Exploratory Factor Analysis - Quantitative Study

Chapter 2.0 Literature Review

3.5 Quantitative Study – Methods

3.5.1 Exploratory Factor Analysis

3.5.1.1 Sample Size

Although sample size is important in factor analysis, there are varying opinions, and several guiding rules of thumb are cited in the literature (Hogart et al., 2005, pp. 8-10). The lack of agreement is noted by Hogarty et al. (p. 203)who noted that the disparity in sample size recommendations was not helpful to those carrying out research. General guides include, Tabachnick’s rule of thumb (Tabachnick & Fidell, 2007, p. 86-89) suggests that having at least 300 cases are needed for factor analysis. Hair, Anderson, Tatham, and Black (1999, p. 156) find that sample sizes should be 100 or greater. A number of textbooks (Hogart et al., 2005, pp. 8-10) cite the work of Comrey and Lee (in their guide to sample sizes: 100 as poor, 200 as fair, 300 as good, 500 as very good, and 1000 or more as excellent. According to MacCallum et al. (1999, p. 88), such rules of thumb can at times be misleading and often do not take into account many of the complex dynamics of a factor analysis. Henson & Roberts (2006, p. 405) provide an example of this complexity where communalities having values > .60 and each factor is defined by several items, then sample sizes can actually be relatively small. However, Reise, Comrey, and Waller (2000, p. 290) found that when communalities are low (e.g. when analysing items), the number of factors is large and the number of indicators per factor is small, even a sample size of 500 may not be adequate.

3.5.1.2 Sample to Variable Ratio (N:p ratio)

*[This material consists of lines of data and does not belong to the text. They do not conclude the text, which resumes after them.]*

Lemma ring_ok_wrap r c q : ring_ok r (u32 c) q <-> ring_ok r c q.
Proof.
  assert (Hw : forall i, wrap k (u32 c + i) = wrap k (c + i)).
  { intros i. rewrite <- (wrap_wrap_le k 32 (u32 c + i)), wrap_add_l by lia. by apply wrap_wrap_le; lia. }
  assert (Hn : forall i e, node_for (u32 c + i) e = node_for (c + i) e).
  { intros. unfold node_for. by rewrite <- Z.add_assoc, wrap_add_l, Z.add_assoc. }
  split; intros []; split; try done; intros i Hi; rewrite ?Hw, ?wrap_add_l in *.
  - by rewrite <- Hw, ro_full0, Hn.
  - by rewrite <- Hw, ro_free0, wrap_add_l.
  - by rewrite ro_full0, Hn.
  - by rewrite ro_free0.
Qed.

Lemma ring_ok_push r c q e :
  ring_ok r c q -> Z.of_nat (length q) < 2 ^ k ->
  ring_ok (aset r (wrap k (c + Z.of_nat (length q))) (node_for (c + Z.of_nat (length q)) e)) c (q ++ [e]).
Proof.
  intros [Hl Hf Hq Hr] Hlt. split; rewrite ?length_aset, ?length_app; simpl; [done|lia|..]; intros i Hi.
  - rewrite slot_get_set by lia. case_bool.
    + subst. by rewrite aget_app_mid.
    + rewrite aget_app_l by lia. apply Hq. lia.
  - rewrite slot_get_set by lia. case_bool; [lia|]. apply Hr. lia.
Qed.

Lemma ring_ok_replace r c q i e :
  ring_ok r c q -> 0 <= i < Z.of_nat (length q) ->
  ring_ok (aset r (wrap k (c + i)) (node_for (c + i) e)) c (aset q i e).
Proof.
  intros [Hl Hf Hq Hr] Hi. split; rewrite ?length_aset; [done..| |]; intros j Hj.
  - rewrite slot_get_set by lia. case_bool.
    + subst. by rewrite aget_aset_eq.
    + rewrite aget_aset_ne by lia. by apply Hq.
  - rewrite slot_get_set by lia. case_bool; [lia|]. by apply Hr.
Qed.

Lemma ring_ok_pop r c e q p e' :
  ring_ok r c (e :: q) -> ring_ok (aset r (wrap k c) (mkNode (u32 (c + 2 ^ k)) p e')) (c + 1) q.
Proof.
  intros [Hl Hf Hq Hr]. simpl in *. pose proof depth_bounds.
  rewrite <- (Z.add_0_r c) at 1.
  split; rewrite ?length_aset; [done|lia|..]; intros i Hi.
  - rewrite <- Z.add_assoc, slot_get_set by lia. case_bool; [lia|]. rewrite Hq by lia.
    f_equal. unfold aget. replace (Z.to_nat (1 + i)) with (S (Z.to_nat i)) by lia. done.
  - destruct (Z.eq_dec i (2 ^ k - 1)) as [->|].
    + replace (c + 1 + (2 ^ k - 1)) with (c + 0 + 1 * 2 ^ k) by lia.
      assert (wrap k (c + 0 + 1 * 2 ^ k) = wrap k (c + 0)) as ->
        by (unfold wrap; apply Z.mod_add; lia).
      rewrite slot_get_set, Z.eqb_refl by lia. simpl. f_equal. lia.
    + rewrite <- Z.add_assoc, slot_get_set by lia. case_bool; [lia|]. apply Hr. lia.
Qed.

Lemma ring_ok_head r c e q : ring_ok r c (e :: q) -> aget r (wrap k c) = node_for c e.
Proof. intros [_ _ Hq _]. specialize (Hq 0). rewrite Z.add_0_r in Hq. apply Hq. simpl. lia. Qed.

Lemma seq_next_ne x : u32 x <> u32 (x + 1).
Proof. intros Heq. apply (wrap_inj_near 32) in Heq; lia. Qed.

Lemma ring_ok_empty_head r c : ring_ok r c [] -> sequence (aget r (wrap k c)) <> u32 (c + 1).
Proof.
  intros [_ _ _ Hr]. specialize (Hr 0). rewrite Z.add_0_r in Hr.
  rewrite Hr by (simpl; pose proof depth_bounds; lia). apply seq_next_ne.
Qed.

End Ring.

(** ** What the bus promises: a bounded queue with priority admission

    The abstract bus holds the pending messages in order and, per message type,
    the places its callbacks occupy. *)

Definition Place : Type := option (Z * Callback).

There are also recommendations to provide researchers with guidance regarding how many participants are required for each variable. The sample to variable ratio, often denoted as N:p ratio where N refers to the number of participants and p refers to the number of variables (Hogarty et al., 2005, p. 224)For example, rules of thumb range anywhere from 3:1, 6:1, 10:1, 15:1, or 20:1 (Pett et al., 2003, pp. 8-10). To highlight this ambiguity, investigators such as Hogarty et al. (2005, p. 222)observed that their results showed that there was not a minimum level of N or N:p ratio to achieve good factor recovery across the conditions they examined. As can be seen, the suggested sample size required to complete a factor analysis of a group of items that participants have responded to, varies greatly. MacCallum et al. (2002, p. 634) using factor analytic theory (MacCallum & Tucker, 1991) were able to show that it is impossible to derive a minimum sample size that is appropriate in all situations and that it may be more appropriate to limit the number of variables when exploring factorability. The

researcher with regard to the extant literature on sample size took a pragmatic view in keeping with the epistemological framework of the research design, aimed for at least ≥ 500 participants and thus reaching an acceptable level for most sample size criteria.

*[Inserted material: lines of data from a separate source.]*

(** Depth 4: two low messages and a high one, then an evicting high one, which
    stops just before it writes the reserved slot. *)
Definition evict_schedule : list (Action (Payload := Z)) :=
  publish_by 1 10 kLow ++ publish_by 1 11 kLow ++ publish_by 1 20 kHigh ++
  ACall 0 (demo_request 30 kHigh) :: replicate 12 (AProducer 0 false) ++ [AConsumer; AConsumer].

Definition state_after (l : list (Action (Payload := Z))) : Shared * list ProducerPc :=
  match exec_all 2 3 true l (start_state 2 2) with Some st => st | None => start_state 2 2 end.

Lemma bus_envelope_race_free_witness :
  writing (default (PIdle None) ((state_after evict_schedule).2 !! 0%nat)) 1 /\ reading (state_after evict_schedule).1 0 /\
  Z.land 1 (kBufferMask 2) <> Z.land 0 (kBufferMask 2).
Proof.
  assert (Hex : exec_all 2 3 true evict_schedule (start_state 2 2) = Some (state_after evict_schedule))
    by (vm_compute; reflexivity).
  split; [vm_compute; reflexivity|]. split; [vm_compute; reflexivity|].
  destruct (bus_envelope_race_free 2 3 true ltac:(lia) 2 (state_after evict_schedule)) as [_ Hr].
  - by apply (exec_all_rtc 2 3 true evict_schedule).
  - apply (Hr 0%nat (default (PIdle None) ((state_after evict_schedule).2 !! 0%nat)) 1 0); vm_compute; reflexivity.
Defined.

(** The run completed: the low message 11 was replaced by 30, and everything
    still pending was delivered in order. *)
Definition full_schedule : list (Action (Payload := Z)) :=
  evict_schedule ++ replicate 3 (AProducer 0 false) ++ replicate 10 AConsumer.

Lemma bus_concurrent_delivery_witness :
  map payload (delivered (state_after full_schedule).1) = [10; 30; 20] /\
  map payload (pubs_at (state_after full_schedule).1 1) = [11; 30] /\
  valid_pubs (pubs_at (state_after full_schedule).1 1).
Proof.
  assert (Hex : exec_all 2 3 true full_schedule (start_state 2 2) = Some (state_after full_schedule))
    by (vm_compute; reflexivity).
  split; [vm_compute; reflexivity|]. split; [vm_compute; reflexivity|].
  destruct (bus_concurrent_delivery 2 3 true ltac:(lia) 2 (state_after full_schedule)) as [Hd _].
  - by apply (exec_all_rtc 2 3 true full_schedule).
  - apply (Hd 1%nat (envelope_of 4 (demo_request 30 kHigh))). vm_compute. reflexivity.
Defined.

(** The publisher reads the producer position, is overtaken, and then compares
    it with a consumer position that is newer. *)
Definition overtaken_schedule : list (Action (Payload := Z)) :=
  [ACall 0 (demo_request 99 kHigh); AProducer 0 false; AProducer 0 false] ++
  publish_by 1 1 kLow ++ publish_by 1 2 kLow ++ replicate 9 AConsumer ++
  publish_by 1 3 kLow ++ replicate 2 (AProducer 1 false) ++ replicate 6 (AProducer 0 false).

(** A publisher overtaken between its two loads computes its depth by
    subtracting a newer consumer position from an older producer position; the
    32-bit difference wraps, and a high-priority message is dropped although
    the queue never held more than two of its four slots, below the limit of three. *)
Lemma bus_spurious_drop :
  kHighThreshold 2 = 3 /\ max_depth 2 3 true overtaken_schedule (start_state 2 2) = 2 /\
  exists st, exec_all 2 3 true overtaken_schedule (start_state 2 2) = Some st /\
    st.2 !! 0%nat = Some (PIdle (Some false)) /\ sh_producer_pos st.1 - sh_consumer_pos st.1 = 1.
Proof. split; [done|]. split; [vm_compute; reflexivity|]. eexists. split; [vm_compute; reflexivity|]. done. Qed.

3.5.1.3 Factorability of the Correlation Matrix

A correlation matrix should be used in the EFA process displaying the relationships between individual variables. Henson and Roberts (2006, p. 406) pointed out that a correlation matrix is most popular among investigators. Tabachnick and Fidell recommended inspecting the correlation matrix (often termed Factorability of R for correlation coefficients > .30. Hair et al. (1995) categorised these loadings using another rule of thumb as ≥ .30 = minimal, ≥ .40 = Important, and ≥ .50 = practically significant, (Hair et al., 1995, p. 88).If no correlations have values of ≥ .30, then the researcher

should reconsider whether factor analysis is the appropriate statistical method to utilize (Hair et al., 1995, p. 88; Tabachnick & Fidell, 2005, p. 203). The assessment of

factorability of the data also comes from the determinant of the correlation matrix. The determinant of a matrix is a single value calculated using the values within a square matrix, revealing the presence or absence of possible linear combinations within the matrix. With the exception of cases where the determinant is zero, the values can be arranged into linear combinations. In factor analysis, these linear combinations are considered factors where a non-zero determinant indicates that a factor or component is mathematically possible. It does not however, offer any indication of the practical meaning or significance of the factors. The values for the determinant of a correlation matrix range from 0 to 1 and are most often are very small, suggesting that a few linear combinations exist (Pett et al., 2003).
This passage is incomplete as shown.